• [About this exercise]:
After locating "(** The server" in the listing below, copy that line and each one after it exactly, ending with the line that has "Proof. intros Hi".

Data shown section start

(* ===== verification/ServerSpecs.v ===== *)
(** * ServerSpecs: dispatch, polling order and heartbeats *)
From S2P Require Import Prelude Float Keys Redis Lua Keyspace Job Scripts Queue ScriptSpecs QueueSpecs SweepSpecs Winter Client Json Workflow RateLimit Cron Recovery Handler Server.

Open Scope string_scope.
Open Scope Z_scope.
Open Scope list_scope.

(** ** Every way a job can end *)

Section Ends.
Context {S : Type} `{Redis S} `{LuaFloats} `{Json WfRecord}.
Context (huge : Z).
#[local] Abbreviation world := (Server.world (S := S)).

Definition wpw {A} (c : M world string A)
    (Q : world → result string A → Prop) (w : world) : Prop := Q (c w).1 (c w).2.

Lemma wpw_bind {A B} (c : M world string A) (f : A → M world string B) Q w :
  wpw c (λ w' r, match r with Ok a => wpw (f a) Q w' | Err e => Q w' (Err e) end) w →
  wpw (mbind f c) Q w.
Proof. unfold wpw, mbind, M_bind. destruct (c w) as [w' [a|e]]; intros HQ; exact HQ. Qed.

Lemma wpw_ret {A} (a : A) Q w : Q w (Ok a) → wpw (mret a) Q w.
Proof. done. Qed.

(** The server process remembers in [w'] what it did in [w], and [es] more. *)
Definition remembers (w : world) (es : list (HookKind * JobEvent)) (w' : world) : Prop :=
  inflight w' = inflight w ∧ trace w' = trace w ++ es.

Lemma remembers_nil (w w' : world) : inflight w' = inflight w → trace w' = trace w → remembers w [] w'.
Proof. intros Hi Ht. split; [done|by rewrite app_nil_r]. Qed.

Lemma remembers_app (w w1 w2 : world) es es' : remembers w es w1 → remembers w1 es' w2 → remembers w (es ++ es') w2.
Proof. intros [Hi Ht] [Hi' Ht']. split; [congruence|]. by rewrite Ht', Ht, app_assoc. Qed.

Data shown section end

• [Exercise result]:
(** The server process remembers in [w'] what it did in [w], and [es] more. *)
Definition remembers (w : world) (es : list (HookKind * JobEvent)) (w' : world) : Prop :=
  inflight w' = inflight w ∧ trace w' = trace w ++ es.

Lemma remembers_nil (w w' : world) : inflight w' = inflight w → trace w' = trace w → remembers w [] w'.
Proof. intros Hi Ht. split; [done|by rewrite app_nil_r]. Qed.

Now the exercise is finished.